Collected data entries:
(** C4: [_validate_cpf] is not invariant under formatting.  The
    formatted number "111.444.777-35" followed by a superscript two has
    the digits "11144477735"; the digits alone are accepted, the string
    is refused, because [str.isdigit] keeps the superscript and twelve
    characters are left.  With the superscript in the place of the last
    digit the string raises [ValueError] while its digits "1114447773"
    are refused.  Without the superscript the formatted number and its
    digits are both accepted. *)
Theorem validate_cpf_formatting_superscript :
  decimal_digits (py "111.444.777-35" ++ [superscript_two]) = py "11144477735"
  /\ _validate_cpf (py "111.444.777-35" ++ [superscript_two]) = Ok false
  /\ _validate_cpf (py "11144477735") = Ok true
  /\ decimal_digits (py "111.444.777-3" ++ [superscript_two]) = py "1114447773"
  /\ _validate_cpf (py "111.444.777-3" ++ [superscript_two]) = Raise ValueError
  /\ _validate_cpf (py "1114447773") = Ok false
  /\ _validate_cpf (py "111.444.777-35") = Ok true.
Proof. repeat (split; [reflexivity|]). reflexivity. Qed.

(** On a string without superscript digits [_validate_cnpj] is true
    exactly when the string has 14 digits '0' to '9'; no check digit is
    read. *)
Lemma validate_cnpj_plain_count (s : pystr) :
  plain_digits s ->
  (_validate_cnpj s = true <-> length (decimal_digits s) = 14%nat).
Proof.
  intros H. unfold _validate_cnpj. rewrite (digits_only_plain s H).
  destruct (Nat.eqb (length (decimal_digits s)) 14) eqn:E.
  - apply Nat.eqb_eq in E. tauto.
  - apply Nat.eqb_neq in E. split; [discriminate|contradiction].
Qed.

(** C5: [_validate_cnpj] counts the characters [str.isdigit] keeps, not
    the digits '0' to '9'.  A formatted number with thirteen digits and a
    superscript two is accepted, and so are fourteen superscript ones,
    which hold no digit at all.  Strings of fourteen digits are accepted
    whatever their last two digits are. *)
Theorem validate_cnpj_counts_superscripts :
  length (decimal_digits (py "12.345.678/0001-9" ++ [superscript_two])) = 13%nat
  /\ _validate_cnpj (py "12.345.678/0001-9" ++ [superscript_two]) = true
  /\ length (decimal_digits (repeat superscript_one 14)) = 0%nat
  /\ _validate_cnpj (repeat superscript_one 14) = true
  /\ _validate_cnpj (py "00000000000000") = true
  /\ _validate_cnpj (py "12.345.678/0001-00") = true
  /\ _validate_cnpj (py "12.345.678/0001-0") = false.
Proof. repeat (split; [reflexivity|]). reflexivity. Qed.

(** ** Fraud narrative *)

(** C8: without a text-generation client the answer is the fixed
    sentinel with no flags, whatever the input; with a client that
    answers, the flags are the validation's [invalid_fields] and the
    analysis is the first choice's text, so the flags do not depend on
    the narrative. *)
Theorem fraud_patterns_flags (self : Analyzer) (ed : ExtractedData)
    (v : ValidationResult) :
  (openai_client self = None ->
   _analyze_fraud_patterns self ed v = Ok sentinel_analysis)
  /\ (forall client fa,
        openai_client self = Some client ->
        _analyze_fraud_patterns self ed v = Ok fa ->
        flags fa = invalid_fields v)
  /\ (forall client first others,
        openai_client self = Some client ->
        client (openai_deployment self) (fraud_prompt ed v) = Ok (first :: others) ->
        _analyze_fraud_patterns self ed v
          = Ok {| analysis := first; flags := invalid_fields v |}).
Proof.
  unfold _analyze_fraud_patterns.
  split; [|split].
  - intros H. rewrite H. reflexivity.
  - intros client fa H. rewrite H.
    destruct (client _ _) as [[|first others]|e]; simpl; intros E;
      inversion E; reflexivity.
  - intros client first others H E. rewrite H, E. reflexivity.
Qed.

**EXERCISE**
Above are the records; retype them all without a single difference.

**COMPLETED TASK**
(** C4: [_validate_cpf] is not invariant under formatting.  The
    formatted number "111.444.777-35" followed by a superscript two has
    the digits "11144477735"; the digits alone are accepted, the string
    is refused, because [str.isdigit] keeps the superscript and twelve
    characters are left.  With the superscript in the place of the last
    digit the string raises [ValueError] while its digits "1114447773"
    are refused.  Without the superscript the formatted number and its
    digits are both accepted. *)
Theorem validate_cpf_formatting_superscript :
  decimal_digits (py "111.444.777-35" ++ [superscript_two]) = py "11144477735"
  /\ _validate_cpf (py "111.444.777-35" ++ [superscript_two]) = Ok false
  /\ _validate_cpf (py "11144477735") = Ok true
  /\ decimal_digits (py "111.444.777-3" ++ [superscript_two]) = py "1114447773"
  /\ _validate_cpf (py "111.444.777-3" ++ [superscript_two]) = Raise ValueError
  /\ _validate_cpf (py "1114447773") = Ok false
  /\ _validate_cpf (py "111.444.777-35") = Ok true.
Proof. repeat (split; [reflexivity|]). reflexivity. Qed.

(** On a string without superscript digits [_validate_cnpj] is true
    exactly when the string has 14 digits '0' to '9'; no check digit is
    read. *)
Lemma validate_cnpj_plain_count (s : pystr) :
  plain_digits s ->
  (_validate_cnpj s = true <-> length (decimal_digits s) = 14%nat).
Proof.
  intros H. unfold _validate_cnpj. rewrite (digits_only_plain s H).
  destruct (Nat.eqb (length (decimal_digits s)) 14) eqn:E.
  - apply Nat.eqb_eq in E. tauto.
  - apply Nat.eqb_neq in E. split; [discriminate|contradiction].
Qed.

(** C5: [_validate_cnpj] counts the characters [str.isdigit] keeps, not
    the digits '0' to '9'.  A formatted number with thirteen digits and a
    superscript two is accepted, and so are fourteen superscript ones,
    which hold no digit at all.  Strings of fourteen digits are accepted
    whatever their last two digits are. *)
Theorem validate_cnpj_counts_superscripts :
  length (decimal_digits (py "12.345.678/0001-9" ++ [superscript_two])) = 13%nat
  /\ _validate_cnpj (py "12.345.678/0001-9" ++ [superscript_two]) = true
  /\ length (decimal_digits (repeat superscript_one 14)) = 0%nat
  /\ _validate_cnpj (repeat superscript_one 14) = true
  /\ _validate_cnpj (py "00000000000000") = true
  /\ _validate_cnpj (py "12.345.678/0001-00") = true
  /\ _validate_cnpj (py "12.345.678/0001-0") = false.
Proof. repeat (split; [reflexivity|]). reflexivity. Qed.

(** ** Fraud narrative *)

(** C8: without a text-generation client the answer is the fixed
    sentinel with no flags, whatever the input; with a client that
    answers, the flags are the validation's [invalid_fields] and the
    analysis is the first choice's text, so the flags do not depend on
    the narrative. *)
Theorem fraud_patterns_flags (self : Analyzer) (ed : ExtractedData)
    (v : ValidationResult) :
  (openai_client self = None ->
   _analyze_fraud_patterns self ed v = Ok sentinel_analysis)
  /\ (forall client fa,
        openai_client self = Some client ->
        _analyze_fraud_patterns self ed v = Ok fa ->
        flags fa = invalid_fields v)
  /\ (forall client first others,
        openai_client self = Some client ->
        client (openai_deployment self) (fraud_prompt ed v) = Ok (first :: others) ->
        _analyze_fraud_patterns self ed v
          = Ok {| analysis := first; flags := invalid_fields v |}).
Proof.
  unfold _analyze_fraud_patterns.
  split; [|split].
  - intros H. rewrite H. reflexivity.
  - intros client fa H. rewrite H.
    destruct (client _ _) as [[|first others]|e]; simpl; intros E;
      inversion E; reflexivity.
  - intros client first others H E. rewrite H, E. reflexivity.
Qed.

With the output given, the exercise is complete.